The proposed change to the board makeup and several others related to the foundation were approved by the Blue Cross board of directors Tuesday. After a public hearing by the Department of Insurance early next year, the deal must be approved by two-thirds of the company’s 92,000 policyholders and by Temple.
The Advocate said the foundation, which Blue Cross is expecting to be worth $3.5 billion after it includes “surplus” funds currently under its control, will also be incorporated in Louisiana instead of Delaware and will have a more narrowly defined mission.
The newspaper said the new plan spells out four ways Accelerate Louisiana would seek to “work to improve the health and lives of the people of Louisiana.”
Those four are reducing the dependency on public assistance for those living in poverty, improving health outcomes around chronic disease, increasing the health care workforce, and improving the way the state functions in health care.
Critics questioned the effect of the sale on customers and the structure of the foundation. Tim Kinney, an attorney, and Blue Cross policyholder, filed a lawsuit individually but is seeking to certify it as a class action on behalf of the 92,000 policyholders across the state.
“It’s important to stop Accelerate from being part of a plan that they have no business being part of,” Kinney told The Advocate. “I want to stop them from proceeding further with their plan.”
The Advocate said by planning to organize the foundation as a “501(c)(4) special charitable trust” it would be legally prohibited from engaging in political activity.

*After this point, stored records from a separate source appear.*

(** Claim C37. [init_meta_data] of an absolute path of at most 510 characters
    to an existing directory succeeds and gives a well-formed catalog of 256
    records for tables and 8192 for fields, without tables and fields. *)
Theorem init_meta_data_correct (s : state) (rest : string) :
  let docroot := String "/"%char rest in
  strlen docroot < MAX_LEN_DIR_NAME -> docroot ∈ dirs s -> g_cwd s ∈ dirs s ->
  wp (init_meta_data (Some docroot))
    (fun _ s' => wf s' /\ g_n_tbl s' = MAX_NUM_TBLS /\ g_n_fld s' = MAX_NUM_FLDS /\
       g_n_ddir s' = MAX_NUM_DDIRS /\
       forall tn n, c_tbl (abs s') tn = None /\ c_fld (abs s') tn n = None)
    (fun _ => False) s.
Proof.
  intros docroot Hlen Hd Hc. unfold init_meta_data. wp_step. wp_step; [done|].
  change (default ""%string (Some docroot)) with docroot. cbv zeta.
  wp_step. wp_step; [lia|]. wp_step.
  apply (mk_meta_file_wp rest); [done|done|exact Hd|exact Hc|exact Hlen|done|].
  intros s1 H1 Hd1 Hc1. wp_step. apply wp_modify. wp_step.
  apply (mk_meta_file_wp rest); [done|done|exact Hd1|exact Hc1|exact Hlen|done|].
  intros s2 H2 Hd2 Hc2. wp_step. apply wp_modify. wp_step.
  apply (mk_meta_file_wp rest); [done|done|exact Hd2|exact Hc2|exact Hlen|done|].
  intros s3 H3 Hd3 Hc3. wp_step. apply wp_modify. wp_step.
  apply (mk_meta_file_wp rest); [done|done|exact Hd3|exact Hc3|exact Hlen|done|].
  intros s4 H4 Hd4 Hc4. wp_step. apply wp_modify. wp_step.
  apply (mk_meta_file_wp rest); [done|done|exact Hd4|exact Hc4|exact Hlen|done|].
  intros s5 H5 _ _. wp_step. apply wp_modify. apply wp_modify.
  set (s6 := set_meta_data _ _ _ _ _ _).
  assert (fresh s6 (Z.to_nat MAX_NUM_TBLS) (Z.to_nat MAX_NUM_FLDS) (Z.to_nat G_HT_TBL_SIZE)
    (Z.to_nat G_HT_FLD_SIZE) (Z.to_nat MAX_NUM_DDIRS)) as Hfresh.
  { unfold fresh, s6, set_meta_data. cbn [g_tbls g_flds g_ddirs g_ht_tbl g_ht_fld].
    rewrite (sm_tbls _ _ H5), (sm_flds _ _ H5), (sm_ht_tbl _ _ H5), (sm_ht_fld _ _ H5).
    unfold set_flds at 1 2 3 4. cbn [g_tbls g_flds g_ddirs g_ht_tbl g_ht_fld].
    rewrite (sm_tbls _ _ H4), (sm_ht_tbl _ _ H4), (sm_ht_fld _ _ H4).
    unfold set_tbls at 1 2 3. cbn [g_tbls g_flds g_ddirs g_ht_tbl g_ht_fld].
    rewrite (sm_ht_tbl _ _ H3), (sm_ht_fld _ _ H3).
    unfold set_meta_data at 1 2. cbn [g_tbls g_flds g_ddirs g_ht_tbl g_ht_fld].
    rewrite (sm_ht_tbl _ _ H2). unfold set_meta_data. cbn [g_tbls g_flds g_ddirs g_ht_tbl g_ht_fld].
    by rewrite !fmap_repeat. }
  assert (wf s6) as Hwf.
  { apply (fresh_wf s6 _ _ _ _ _ Hfresh); unfold MAX_NUM_TBLS, MAX_NUM_FLDS, G_HT_TBL_SIZE, G_HT_FLD_SIZE; lia. }
  pose proof Hfresh as (Et & Ef & Ed & _). split_and!; [done|..].
  - unfold g_n_tbl. rewrite Et, zlen_repeat. unfold MAX_NUM_TBLS. lia.
  - unfold g_n_fld. rewrite Ef, zlen_repeat. unfold MAX_NUM_FLDS. lia.
  - unfold g_n_ddir. rewrite Ed, zlen_repeat. unfold MAX_NUM_DDIRS. lia.
  - intros tn n. by apply (fresh_empty s6 _ _ _ _ _ tn n Hfresh).
Qed.

Lemma init_meta_data_correct_witness :
  let s := small in
  wp (init_meta_data (Some "/data"%string))
    (fun _ s' => wf s' /\ g_n_tbl s' = MAX_NUM_TBLS /\ g_n_fld s' = MAX_NUM_FLDS /\
       g_n_ddir s' = MAX_NUM_DDIRS /\
       forall tn n, c_tbl (abs s') tn = None /\ c_fld (abs s') tn n = None)
    (fun _ => False) s.
Proof.
  apply (init_meta_data_correct small "data").
  - reflexivity.
  - simpl. set_solver.
  - simpl. set_solver.
Defined.
(* ===== verification/FieldVerbs.v ===== *)
(** * Verbs that compute a field from others, on the whole state.

    [f1f2opf3], [xfer] and [dup_fld] of the files of these names in
    src/src/dir_wr_verbs/: from the names of a table and of its fields to the
    record, the data file and the file of flags of a new field.  They bring
    together the catalog (Catalog.v, Verbs.v), the data files (Store.v) and the
    kernels (Vec.v, Transfer.v).

    FieldVerbsSpec.v says what a docroot is after [f1f2opf3]; here are runs at
    a small docroot, with the wrong behaviours they show. *)

From stdpp Require Import prelude strings gmap.
From Stdlib Require Import ZArith Lia SpecFloat Ascii.
From S2P Require Import Prelude CString Types Reduce Elem Vec Fill Positions Transfer Catalog Verbs CatalogLogic CatalogSpec CatalogFields CatalogAux Store.
Import Reduce.

(** ** The verbs *)

Section verbs.
Context (ev : env).

(** [is_fld], [chk_range] and [get_data] for a field and for its nn field. *)
Definition fetch (tid : Z) (fld : option string) : M (Z * FLD_REC_TYPE * list Z * option (list Z)) :=
  '(fid, f, nn_id, nn_f) ← is_fld None tid fld;
  chk_fld_range fid;;
  X ← get_data f;
  nn_X ← (if 0 <=? nn_id then nn_X ← get_data nn_f; mret (Some nn_X) else mret None);
  mret (fid, f, X, nn_X).

(** [mk_temp_file] and [q_mmap]: the directory and the name of the new file,
    and where it is. *)
Definition new_file (filesz : Z) : M (Z * string * (string * string)) :=
  '(opfile, ddir) ← mk_temp_file ev filesz;
  p ← q_mmap_write ddir opfile;
  mret (ddir, opfile, p).

(** [( nn_f1_X != NULL ) || ( nn_f2_X != NULL )] *)
Definition flags_needed (nn_f1_X nn_f2_X : option (list Z)) : bool :=
  match nn_f1_X, nn_f2_X with None, None => false | _, _ => true end.
(** A file of zeros for flags, if there are to be any. *)
Definition new_flags (needed : bool) (nR : Z) : M (option (Z * string * (string * string))) :=
  if needed then f ← new_file nR; mret (Some f) else mret None.
(** Its contents, as a kernel gets them, and after the kernel. *)
Definition zero_flags (nn_op : option (Z * string * (string * string))) (nR : Z) : option (list Z) :=
  match nn_op with Some _ => Some (replicate (Z.to_nat nR) 0) | None => None end.
Definition write_flags (nn_op : option (Z * string * (string * string))) (nn_X : option (list Z)) : M unit :=
  match nn_op, nn_X with
  | Some (_, _, p), Some nn_X => write_cells p (flag_bytes nn_X)
  | _, _ => mret tt
  end.

(** [add_aux_fld] when there is a file of flags. *)
Definition add_flags (tid fid : Z) (nn_op : option (Z * string * (string * string))) : M unit :=
  match nn_op with
  | None => mret tt
  | Some (nn_ddir_id, nn_opfile, _) =>
      add_aux_fld (usec ev) None tid None fid nn_ddir_id (Some nn_opfile) (Some "nn"%string);; mret tt
  end.

(** [filesz = fldsz * nR] *)
Definition file_size (t : FLD_TYPE) (nR : Z) : M Z :=
  if decide (t = B) then lift (get_file_size_B nR)
  else
    fldsz ← lift (get_fld_sz t);
    stuck_if ((LLONG_MAX <? fldsz * nR) || (fldsz * nR <? LLONG_MIN));;
    mret (fldsz * nR).

(** For these operators [get_type_op_fld] sets the type or fails. *)
Definition f1f2opf3_ops : list string :=
  ["+"; "-"; "*"; "/"; "&&"; "||"; ">"; "<"; ">="; "<="; "!="; "=="; "concat"; "&&!"; "&"; "|"; "^"; "<<"; ">>"]%string.

(** When the kernel fails the new files stay; what it has written to them by
    then is not modelled. *)
Definition f1f2opf3 (tbl f1 f2 op f3 : option string) : M unit :=
  fail_if (null_or_empty tbl);;
  fail_if (null_or_empty f1);;
  fail_if (null_or_empty f2);;
  fail_if (null_or_empty f3);;
  fail_if (null_or_empty op);;
  '(tid, _) ← is_tbl tbl;
  chk_tbl_range tid;;
  t ← rd_tbl tid;
  let nR := t_nR t in
  '(_, f1_rec, f1_X, nn_f1_X) ← fetch tid f1;
  '(_, f2_rec, f2_X, nn_f2_X) ← fetch tid f2;
  let op := default ""%string op in
  fail_if (negb (one_of op f1f2opf3_ops));;
  let f1type := fldtype f1_rec in
  let f2type := fldtype f2_rec in
  f3type ← lift (get_type_op_fld "f1f2opf3" op f1type f2type (Some ""%string) xunknown);
  filesz ← file_size f3type nR;
  '(ddir_id, opfile, p) ← new_file filesz;
  nn_op ← new_flags (flags_needed nn_f1_X nn_f2_X) nR;
  '(op_X, nn_op_X) ← lift (vec_f1f2opf3 0 nR f1type f2type (read_column f1type f1_X) (read_flags <$> nn_f1_X)
     (read_column f2type f2_X) (read_flags <$> nn_f2_X) op f3type
     (read_column f3type (repeat 0 (Z.to_nat filesz))) (zero_flags nn_op nR));
  write_cells p (column_bytes f3type op_X);;
  write_flags nn_op nn_op_X;;
  fid ← add_fld (usec ev) tid f3 ddir_id opfile f3type (-1);
  add_flags tid fid nn_op.

(** The statuses of the kernel and of [add_aux_fld] are not kept.  The type of
    the index is looked at after the files have been made. *)
Definition xfer (src_tbl src_fld dst_tbl dst_idx dst_fld : option string) : M unit :=
  fail_if (null_or_empty src_tbl);;
  fail_if (null_or_empty dst_tbl);;
  fail_if (null_or_empty src_fld);;
  fail_if (null_or_empty dst_idx);;
  fail_if (null_or_empty dst_fld);;
  fail_if (bool_decide (dst_idx = dst_fld));;
  '(src_tid, _) ← is_tbl src_tbl;
  chk_tbl_range src_tid;;
  src_t ← rd_tbl src_tid;
  '(src_fid, src_rec, nn_src_fid, nn_src_rec) ← is_fld None src_tid src_fld;
  chk_fld_range src_fid;;
  src_X ← get_data src_rec;
  '(dst_tid, _) ← is_tbl dst_tbl;
  chk_tbl_range dst_tid;;
  dst_t ← rd_tbl dst_tid;
  '(idx_fid, idx_rec, nn_idx_fid, nn_idx_rec) ← is_fld None dst_tid dst_idx;
  chk_fld_range idx_fid;;
  idx_X ← get_data idx_rec;
  nn_src_X ← (if 0 <=? nn_src_fid then X ← get_data nn_src_rec; mret (Some X) else mret None);
  nn_idx_X ← (if 0 <=? nn_idx_fid then X ← get_data nn_idx_rec; mret (Some X) else mret None);
  let src_nR := t_nR src_t in
  let dst_nR := t_nR dst_t in
  let src_type := fldtype src_rec in
  fldsz ← lift (get_fld_sz src_type);
  stuck_if ((LLONG_MAX <? fldsz * dst_nR) || (fldsz * dst_nR <? LLONG_MIN));;
  '(ddir_id, opfile, p) ← new_file (fldsz * dst_nR);
  nn_op ← new_flags (flags_needed nn_src_X nn_idx_X) dst_nR;
  '(dst_X, nn_dst_X) ←
    match xfer_switch src_type (fldtype idx_rec) (read_column src_type src_X) (read_flags <$> nn_src_X) src_nR
            (read_column (fldtype idx_rec) idx_X) (read_flags <$> nn_idx_X) dst_nR
            (read_column src_type (repeat 0 (Z.to_nat (fldsz * dst_nR)))) (zero_flags nn_op dst_nR) with
    | None => go_BYE
    | Some r => lift r
    end;
  write_cells p (column_bytes src_type dst_X);;
  write_flags nn_op nn_dst_X;;
  fid ← add_fld (usec ev) dst_tid dst_fld ddir_id opfile src_type (-1);
  ignore_status (add_flags dst_tid fid nn_op) tt;;
  strbuf ← int_get_meta src_tid src_fid (Some "dict_tbl_id"%string);
  when (0 <? wrapS 32 (strtoll strbuf).1)
    (int_set_meta dst_tid fid (Some "dict_tbl_id"%string) (Some strbuf)).

(** The record of the copy. *)
Definition dup_rec (f2 opfile : string) (ddir : Z) (f : FLD_REC_TYPE) : FLD_REC_TYPE :=
  {| tbl_id := tbl_id f; ddir_id := ddir; is_external := false; sort_type := sort_type f; parent_id := parent_id f;
     nn_fld_id := -1; fldtype := fldtype f; auxtype := auxtype f; name := f2; filename := opfile; dispname := "";
     dict_tbl_id := dict_tbl_id f; alias_of_fld_id := alias_of_fld_id f; cnt := cnt f |}.

(** [memcpy(Y, X, nX)] into a mapped file. *)
Definition memcpy_to (p : string * string) (bs : list Z) : M unit :=
  old ← gets (fun s => default [] (fs s !! p));
  stuck_if (zlen old <? zlen bs);;
  write_cells p (bs ++ drop (length bs) old).

(** [del_fld] comes before the lookup of [f1]; the status of [chk_fld_name] is
    not tested.  The file of flags is looked for in [g_data_dir] only; when it
    is not there [Y] still points to the file of [f2]. *)
Definition dup_fld (tbl f1 f2 : option string) : M unit :=
  fail_if (null_or_empty tbl);;
  fail_if (null_or_empty f1);;
  fail_if (null_or_empty f2);;
  fail_if (bool_decide (f1 = f2));;
  '(tid, _) ← is_tbl tbl;
  chk_tbl_range tid;;
  '(f2_id, _, _, _) ← is_fld None tid f2;
  when (0 <=? f2_id) (del_fld None tid None f2_id true);;
  '(f1_id, _, _, _) ← is_fld None tid f1;
  chk_fld_range f1_id;;
  f ← rd_fld f1_id;
  X ← get_data f;
  '(ddir_id, opfile, Y) ← new_file (zlen X);
  memcpy_to Y X;;
  f2_id ← get_empty_fld (usec ev) f2;
  let f2 := default ""%string f2 in
  strcpy_ok f2 MAX_LEN_FLD_NAME;;
  f ← rd_fld f1_id;
  wr_fld f2_id (dup_rec f2 opfile ddir_id f);;
  f ← rd_fld f1_id;
  when (0 <=? nn_fld_id f)
    (g ← rd_fld (nn_fld_id f);
     nn_X ← get_data g;
     '(nn_opfile, nn_ddir_id) ← mk_temp_file ev (zlen nn_X);
     d ← gets g_data_dir;
     chdir d;;
     Y ← gets (fun s => match fs s !! path s nn_opfile with Some _ => path s nn_opfile | None => Y end);
     chdir_back;;
     memcpy_to Y nn_X;;
     add_aux_fld (usec ev) None tid None f2_id nn_ddir_id (Some nn_opfile) (Some "nn"%string);;
     mret tt).

End verbs.

(** *** The verbs at the small docroot *)

Definition small_env (alt : Z) : env :=
  {| mkstemp := fun s d => match fs s !! (d, "_tempf_a"%string) with Some _ => "_tempf_b"%string | None => "_tempf_a"%string end;
     avail_space := fun _ => Some 1000000; free_space := fun _ => Some 1000000; usec := 0; g_alt_ddir_id := alt |}.

(** A second directory for data. *)
Definition small_alt : state :=
  {| g_tbls := g_tbls small; g_flds := g_flds small; g_ddirs := ["/alt"%string]; g_ht_tbl := g_ht_tbl small;
     g_ht_fld := g_ht_fld small; g_data_dir := g_data_dir small; g_cwd := g_cwd small; cwd := cwd small;
     dirs := {["/alt"%string]} ∪ dirs small;
     fs := <[("/data", "_x")%string := [1; 0; 0; 0; 2; 0; 0; 0; 3; 0; 0; 0]]>
            (<[("/data", "_y")%string := [0; 0; 0; 0; 2; 0; 0; 0; 3; 0; 0; 0]]> (fs small)) |}.

(** What a field holds after a run. *)
Definition file_of (o : outcome unit) (fld : string) : option (Z * string * option (list Z)) :=
  match o with
  | Ret _ s =>
      f ← head (filter (fun f => strcmp_eq (name f) fld) (g_flds s));
      Some (ddir_id f, filename f,
            fs s !! (match ddir_id f with 0 => "/alt"%string | _ => "/data"%string end, filename f))
  | _ => None
  end.

Example sum_of_fields :
  let o := f1f2opf3 (small_env (-1)) (Some "t1") (Some "x") (Some "y") (Some "+") (Some "z") small_alt in
  file_of o "z" = Some (-1, "_tempf_a"%string, Some [1; 0; 0; 0; 4; 0; 0; 0; 6; 0; 0; 0]) /\
  file_of o "_nn_z" = Some (-1, "_tempf_b"%string, Some [1; 0; 1]).
Proof. by vm_compute. Qed.

(** The index of the third row is out of range: [xfer] succeeds, and that row
    is 0 as the file was made. *)
Example xfer_out_of_range :
  let o := xfer (small_env (-1)) (Some "t1") (Some "x") (Some "t1") (Some "y") (Some "z") small_alt in
  file_of o "z" = Some (-1, "_tempf_a"%string, Some [1; 0; 0; 0; 3; 0; 0; 0; 0; 0; 0; 0]) /\
  file_of o "_nn_z" = Some (-1, "_tempf_b"%string, Some [1; 1; 0]).
Proof. by vm_compute. Qed.

Example copy_of_field :
  let o := dup_fld (small_env (-1)) (Some "t1") (Some "x") (Some "z") small_alt in
  file_of o "z" = Some (-1, "_tempf_a"%string, Some [1; 0; 0; 0; 2; 0; 0; 0; 3; 0; 0; 0]) /\
  file_of o "_nn_z" = Some (-1, "_tempf_b"%string, Some [1; 0; 1]).
Proof. by vm_compute. Qed.

(** With an alternative directory the flags of the copy end up in its data:
    the first row of "x" is 1 and that of the copy is 65537; all rows of the
    copy are null. *)
Example copy_in_alt_dir :
  let o := dup_fld (small_env 0) (Some "t1") (Some "x") (Some "z") small_alt in
  file_of o "z" = Some (0, "_tempf_a"%string, Some [1; 0; 1; 0; 2; 0; 0; 0; 3; 0; 0; 0]) /\
  file_of o "_nn_z" = Some (0, "_tempf_b"%string, Some [0; 0; 0]).
Proof. by vm_compute. Qed.
(* ===== verification/FieldVerbsSpec.v ===== *)
(** * What the verbs of FieldVerbs.v do to a docroot.

    Each step of a verb, from a state where the directories are in order:
    the lookup of an operand with its files, a new file, the new record and
    its nn field.  The theorem composes them: [f1f2opf3] gives the catalog one
    new field, whose files hold the values computed from the files of the
    operands. *)

From stdpp Require Import prelude strings gmap.
From Stdlib Require Import ZArith Lia SpecFloat Ascii.
From S2P Require Import Prelude CString Types Reduce Elem Vec Fill Positions Transfer Catalog Verbs CatalogLogic CatalogSpec CatalogFields CatalogAux Store FieldVerbs.
Import Reduce.

(** ** Steps between states at home

    The working directory is [g_cwd] before and after a step. *)

Definition data_path (d file : string) : string * string :=
  match file with String "/" _ => (""%string, file) | _ => (d, file) end.

(** The data directory is [d], and it and the home directory exist. *)
Record docroot_ok (s : state) (d : string) : Prop := {
  dk_data : g_data_dir s = Some d;
  dk_name : d <> ""%string;
  dk_dir : d ∈ dirs s;
  dk_home : g_cwd s ∈ dirs s
}.
Definition home (s : state) : state := set_cwd (g_cwd s) s.

Lemma chdir_in (dir : string) (Q : unit -> state -> Prop) E s :
  dir ∈ dirs s -> Q tt (set_cwd dir s) -> wp (chdir (Some dir)) Q E s.
Proof. intros Hd HQ. unfold wp, chdir. by rewrite decide_True. Qed.

Lemma chdir_back_home (Q : unit -> state -> Prop) E s :
  g_cwd s ∈ dirs s -> Q tt (home s) -> wp chdir_back Q E s.
Proof. intros Hd HQ. unfold chdir_back. wp_step. wp_step. by apply chdir_in. Qed.
(** [vec_f1s1opf2]: the new files and the type of the result. *)
Definition vec_f1s1opf2_files (nR : Z) (f1type : FLD_TYPE) (f1_X : list Z) (nn_f1_X : option (list Z)) (str_scalar op : string)
    : M (Z * string * option (Z * string * (string * string)) * FLD_TYPE) :=
  s ← lift (break_into_scalars strtod str_scalar f1type);
  '(block_size, nT) ← lift (partition nR 8192 (-1));
  op_fldtype ← lift (get_type_op_fld "f1s1opf2" op f1type f1type (Some ""%string) unset);
  let fldsz := match get_fld_sz op_fldtype with Ok sz => sz | _ => INT_MAX end in
  stuck_if ((LLONG_MAX <? fldsz * nR) || (fldsz * nR <? LLONG_MIN));;
  '(ddir_id, opfile, p) ← new_file ev (fldsz * nR);
  nn_op ← new_flags ev (is_some_data nn_f1_X) nR;
  '(op_X, nn_op_X) ← lift (f1s1opf2_blocks nR f1type (read_column f1type f1_X) (read_flags <$> nn_f1_X) s op op_fldtype
     block_size nT (read_column op_fldtype (repeat 0 (Z.to_nat (fldsz * nR))), zero_flags nn_op nR));
  write_cells p (column_bytes op_fldtype op_X);;
  write_flags nn_op nn_op_X;;
  mret (ddir_id, opfile, nn_op, op_fldtype).

Definition f1s1opf2_ops : list string :=
  ["+"; "-"; "*"; "/"; "%"; "&"; "|"; "^"; ">"; "<"; ">="; "<="; "!="; "=="; "<<"; ">>"; "<||>"; "<=||>="; ">&&<"; ">=&&<="]%string.
(** [getSchema(input)]. [Throw] is an exception of the call itself, before
    any promise exists. *)
Definition getSchema (flags : IFlags) : result (Settlement (option Schema)) :=
  if truthy (schemaFile flags) then
    Ok (match (introspection ← require (resolve (toString (schemaFile flags)));
               schemaOfIntrospection introspection) with
        | Ok schema => Resolves schema
        | Throw err => Rejects err
        end)
  else if truthy (endpoint flags) then
    o_headers ← match headers flags with
                | Some headers => Ok (reduceHeaders headers)
                | None => Throw (readOfUndefined "reduce")
                end;
    qs ← match queries flags with
         | Some queries => reduceQueries strict queries
         | None => Throw (readOfUndefined "reduce")
         end;
    let options :=
      mkOptions (toString (endpoint flags)) "POST" true introspectionQuery o_headers qs in
    Ok (match request options with
        | inl err => Rejects err
        | inr introspection =>
            match schemaOfIntrospection introspection with
            | Ok schema => Resolves schema
            | Throw err => Uncaught err
            end
        end)
  else
    Ok (Rejects (Error "Endpoint (--endpoint, -e) or Schema File (--schema, -s) are require.")).

End Host.

End Command.
(** C7: [free_to_empty], called by [token_manager_s_free] for the child
    [a] that has just become empty (the manager is well formed but for the
    place of [a] in its vector), returns.  With [n] the number of empty
    pools of the block manager (the value of [empty_tail] at the test, once
    the child has joined the tail), the sweep runs if and only if
    n > (size - n) * sweep_hysteresis.  When it runs, every empty pool is
    deregistered from the pool-address tree and destroyed, no other pool
    is, and the block manager is left with the size - n pools that are not
    empty; when it does not run, no pool is destroyed.  A new block manager
    has the hysteresis 0.125. *)
Theorem C7_sweep_hysteresis (w : tbman_s) (c : nat) (a : Z) (tm : token_manager_s)
    (bm : block_manager_s) :
  wf_ex w None (Some a) → pools w !! a = Some tm → tm_parent tm = c → tm_empty tm →
  data w !! c = Some bm →
  ∃ w' evs,
    block_manager_s_free_to_empty c a w = Ok (tt, w')
    ∧ trace w' = trace w ++ EvFreeToEmpty c a :: evs
    ∧ (sweep_fires (length (empty_pools (pools w) bm)) (bm_size bm)
                   (bm_sweep_hysteresis bm) = true
       ↔ Qlt (inject_Z (Z.of_nat (bm_size bm - length (empty_pools (pools w) bm)))
              * bm_sweep_hysteresis bm)
             (inject_Z (Z.of_nat (length (empty_pools (pools w) bm)))))
    ∧ (sweep_fires (length (empty_pools (pools w) bm)) (bm_size bm)
                   (bm_sweep_hysteresis bm) = true →
         (∀ x, x ∈ empty_pools (pools w) bm →
            pools w' !! x = None ∧ (x ∉ internal_btree w')
            ∧ EvVdRemove x ∈ evs ∧ EvDiscard x ∈ evs)
         ∧ (∀ x, EvDiscard x ∈ evs → x ∈ empty_pools (pools w) bm)
         ∧ (∀ x, x ∉ empty_pools (pools w) bm → is_Some (pools w !! x) →
              is_Some (pools w' !! x))
         ∧ ∃ bm', data w' !! c = Some bm' ∧ empty_pools (pools w') bm' = []
                  ∧ bm_size bm'
                    = (bm_size bm - length (empty_pools (pools w) bm))%nat)
    ∧ (sweep_fires (length (empty_pools (pools w) bm)) (bm_size bm)
                   (bm_sweep_hysteresis bm) = false →
         evs = [] ∧ ∀ x, pools w' !! x = None ↔ pools w !! x = None)
    ∧ (∀ P B al, bm_sweep_hysteresis (block_manager_s_create P B al) = (1 # 8)%Q).
Proof.
  intros Hwf Ha Hpar He Hc.
  destruct (block_manager_s_free_to_empty_wf c a w tm bm Hwf Ha Hpar He Hc)
    as (w' & evs & Hrun & Hwf' & _ & _ & Htr & _ & _ & _ & Hfire & Hcalm).
  exists w', evs. split; [done|]. split; [done|].
  split; [apply sweep_fires_spec|]. split; [|split; [done|done]].
  intros Hf. destruct (Hfire Hf) as (Hgone & Hdis & Hrem & Hleft).
  split; [|split; [|split; [|done]]].
  - intros x Hx. assert (Hnone : pools w' !! x = None) by (apply Hgone; by right).
    split; [done|]. split; [|split; [by apply Hrem|by apply Hdis]].
    intros Hin. apply (wf_tree w' (proj1 Hwf')) in Hin as [? Hin]. congruence.
  - intros x Hx. by apply Hdis.
  - intros x Hx [tx Hpx]. apply not_eq_None_Some. intros Hnone.
    apply Hgone in Hnone as [Hnone|Hin]; [congruence|done].
Qed.
(** * OrionTV: multi-source resolution and failover core

    A shallow embedding of the two stores of [stores/playerStore.ts]
    (the player store and the detail store that follows it in the same
    file) together with the properties of source selection, probing,
    fail-over, progress persistence and buffering escalation.

    Conventions of the embedding.
    - JavaScript numbers that hold indices, counters and millisecond
      clocks are [Z]; [undefined]-able numbers are [option Z], and the
      JavaScript truthiness of such a value is [truthyZ].
    - Strings are [string] and hold the UTF-8 encoding of the
      JavaScript string (a lone surrogate as its three bytes).  The
      functions that JavaScript defines on code units or code points
      ([trim], [substring]) go through [codePoints].
    - [Set<string>] is [gset string], [Map<string, _>] is [gmap string _].
    - The composite score of a source is computed in binary64, as the
      JavaScript engine does, through the Standard Library's executable
      IEEE-754 specification ([SpecFloat]).
    - Asynchronous functions are embedded as atomic transitions
      ([handleVideoError] also in two parts, around its [await]); what
      the outside world answers (HTTP fetches, the favourite look-up,
      the m3u8 inspector) is an explicit [Env] argument, and what the
      code does to the outside world is appended to an effect log. *)

From Stdlib Require Import ZArith List String Ascii Bool Lia SpecFloat.
From stdpp Require Import gmap strings list fin_maps pretty.

#[local] Open Scope string_scope.
#[local] Open Scope Z_scope.

(** ** JavaScript values *)

Definition truthyZ (o : option Z) : bool :=
  match o with
  | Some z => negb (z =? 0)
  | None => false
  end.

(** [a || b] on possibly-undefined numbers. *)
Definition orZ (a b : option Z) : option Z :=
  if truthyZ a then a else b.

(** [arr[i]] for a JavaScript number [i]: [undefined] out of range. *)
Definition nthZ {A : Type} (l : list A) (i : Z) : option A :=
  if i <? 0 then None else l !! Z.to_nat i.

(** [arr.length] as a JavaScript number. *)
Definition lengthZ {A : Type} (l : list A) : Z := Z.of_nat (length l).

(** [s.includes(needle)] *)
Fixpoint includes (needle s : string) : bool :=
  String.prefix needle s
  || match s with
     | EmptyString => false
     | String _ s' => includes needle s'
     end.

(** [s.endsWith(suffix)] *)
Fixpoint endsWith (suffix s : string) : bool :=
  String.eqb s suffix
  || match s with
     | EmptyString => false
     | String _ s' => endsWith suffix s'
     end.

Dr. Steve Udvarhelyi, Blue Cross CEO, said giving the new governor control over one seat on the board and giving Temple an oversight role was a way to address concerns from stakeholders about how the foundation money would be spent.
“The concerns we heard were that the board was going to be a self-perpetuating board with no involvement from state government,” the CEO said. “This will provide the measure of public oversight that some had asked about.”